# Task 2.3: Advanced Model - XGBoost Classifier Implementation

## Objective

The goal of this task is to implement an XGBoost (Extreme Gradient Boosting) Classifier with hyperparameter tuning. XGBoost is a powerful gradient boosting algorithm that often outperforms Random Forest by sequentially building trees that correct errors from previous trees. We will compare its performance with both the baseline Logistic Regression and Random Forest models.
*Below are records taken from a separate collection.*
(** Every external backend is found under its name, as a client writes it into a path, unless another has
    the name; every path that spells no external backend's name, be it that of a backend inside the
    cluster, gets one and the same reply. *)
Theorem registry_detail m base b d encoded :
  b ∈ all_backends m -> synthesizeOne b base = Some d ->
  (forall b', b' ∈ all_backends m -> external b' -> Gateway.b_name b' = Gateway.b_name b -> b' = b) ->
  VaultProxy.encodeURIComponent (server_name b) = Some encoded ->
  registry_handle m base false (Some encoded) = jsonResponse (envelope_json (envelope_of m b d)) /\
  (forall raw, (forall b', b' ∈ all_backends m -> external b' -> UriText.decodeURIComponent raw <> Some (server_name b')) ->
     registry_handle m base false (Some raw) = constantTime404).
Proof.
  intros Hb Hd Hu He. split.
  - cbn [registry_handle]. rewrite (UriText.decode_encode _ _ He). destruct (findByName m base (server_name b)) as [e|] eqn:Ef.
    + apply findByName_Some in Ef as [Hin Hn]. apply elem_of_synthesizeAll in Hin as (b' & d' & Hb' & Hd' & ->). cbn [server] in Hn.
      rewrite (synthesizeOne_name _ _ _ Hd') in Hn. assert (b' = b) as ->.
      { apply Hu; [done|apply (synthesizeOne_external b' base); eauto|]. unfold server_name in Hn. by apply app_inv_head in Hn. }
      assert (d' = d) as -> by congruence. unfold envelope_of. by rewrite (synthesizeOne_name _ _ _ Hd).
    + exfalso. unfold findByName in Ef. assert (Hin : envelope_of m b d ∈ synthesizeAll m base).
      { apply elem_of_synthesizeAll. exists b, d. split; [done|]. split; [done|]. unfold envelope_of. by rewrite (synthesizeOne_name _ _ _ Hd). }
      apply list_elem_of_In in Hin. apply (find_none _ _ Ef) in Hin. cbn [server envelope_of] in Hin. rewrite (synthesizeOne_name _ _ _ Hd) in Hin.
      by rewrite bool_decide_true in Hin.
  - intros raw Hraw. cbn [registry_handle]. destruct (UriText.decodeURIComponent raw) as [n|] eqn:Er; [|done].
    destruct (findByName m base n) as [e|] eqn:Ef; [|done]. apply findByName_Some in Ef as [Hin <-].
    apply elem_of_synthesizeAll in Hin as (b' & d' & Hb' & Hd' & ->). exfalso. apply (Hraw b' Hb').
    + apply (synthesizeOne_external b' base). eauto.
    + cbn [server]. by rewrite <- (synthesizeOne_name _ _ _ Hd').
Qed.

Lemma elem_of_set_add c x l : c ∈ set_add x l <-> c ∈ l \/ c = x.
Proof.
  unfold set_add. case_bool_decide as Hin; [split; [by left|by intros [?| ->]]|]. by rewrite elem_of_app, list_elem_of_singleton.
Qed.

(** The credential-isolation capability is advertised exactly when a route proxies the vault. *)
Lemma capabilities_iff m c : c ∈ deriveCapabilities m <->
  c = js "cloister/credential-isolation/v1" /\ exists r bundle, r ∈ routes m /\ Gateway.kind r = Gateway.vaultProxy bundle.
Proof.
  unfold deriveCapabilities. rewrite (JsConvert.sort_by_perm JsConvert.unit_le). unfold found_capabilities.
  assert (H : forall acc, c ∈ foldl (fun found r => foldl (fun found kc => if bool_decide (kc.1 = kind_key (Gateway.kind r)) then set_add kc.2 found else found) found ROUTE_CAPABILITY) acc (routes m) <->
    c ∈ acc \/ c = js "cloister/credential-isolation/v1" /\ exists r bundle, r ∈ routes m /\ Gateway.kind r = Gateway.vaultProxy bundle).
  { induction (routes m) as [|r rs IH]; intros acc; cbn [foldl].
    - split; [by left|]. intros [?|(_ & r & b & Hr%elem_of_nil & _)]; done.
    - rewrite IH. clear IH. unfold ROUTE_CAPABILITY. cbn [foldl fst snd].
      assert (Hk : js "vaultProxy" = kind_key (Gateway.kind r) <-> exists b, Gateway.kind r = Gateway.vaultProxy b).
      { split; [|by intros [b ->]]. destruct (Gateway.kind r); try (intros E; exfalso; revert E; vm_compute; discriminate). eauto. }
      assert (Hstep : (exists r' b, r' ∈ r :: rs /\ Gateway.kind r' = Gateway.vaultProxy b) <->
                (exists b, Gateway.kind r = Gateway.vaultProxy b) \/ (exists r' b, r' ∈ rs /\ Gateway.kind r' = Gateway.vaultProxy b)).
      { split.
        - intros (r' & b & [->|Hr]%elem_of_cons & Hb); [left|right]; eauto.
        - intros [[b Hb]|(r' & b & Hr & Hb)]; [exists r, b; split; [by left|done]|exists r', b; split; [by right|done]]. }
      rewrite Hstep, <- Hk. case_bool_decide as E; [rewrite elem_of_set_add|]; tauto. }
  rewrite H. split; [by intros [?%elem_of_nil|?]|by right].
Qed.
## Understanding Key Metrics

Since this is a supervised classification task, we use specific metrics to evaluate how well our model performs:

1. **Accuracy:** - Measures the overall correctness of predictions. Range is 0 to 1, where 1 indicates perfect classification.
2. **Precision (Macro):** - Average precision across all classes, measuring the proportion of correct positive predictions.
3. **Recall (Macro):** - Average recall across all classes, measuring the proportion of actual positives correctly identified.
4. **F1-Score (Macro):** - Harmonic mean of precision and recall, providing a balanced measure of model performance. Range is 0 to 1.

## Why XGBoost?

XGBoost offers several advantages over Random Forest and other algorithms:

1. **Sequential Learning:** Unlike Random Forest (parallel trees), XGBoost builds trees sequentially, where each new tree corrects errors from previous ones.
2. **Gradient Boosting:** Uses gradient descent to minimize loss, leading to more accurate predictions.
3. **Regularization:** Built-in L1 and L2 regularization prevents overfitting better than Random Forest.
4. **Handling Missing Values:** Automatically learns the best direction for missing values.
5. **Speed and Performance:** Optimized implementation with parallel processing and tree pruning.
6. **Feature Importance:** Provides multiple ways to measure feature importance (gain, cover, frequency).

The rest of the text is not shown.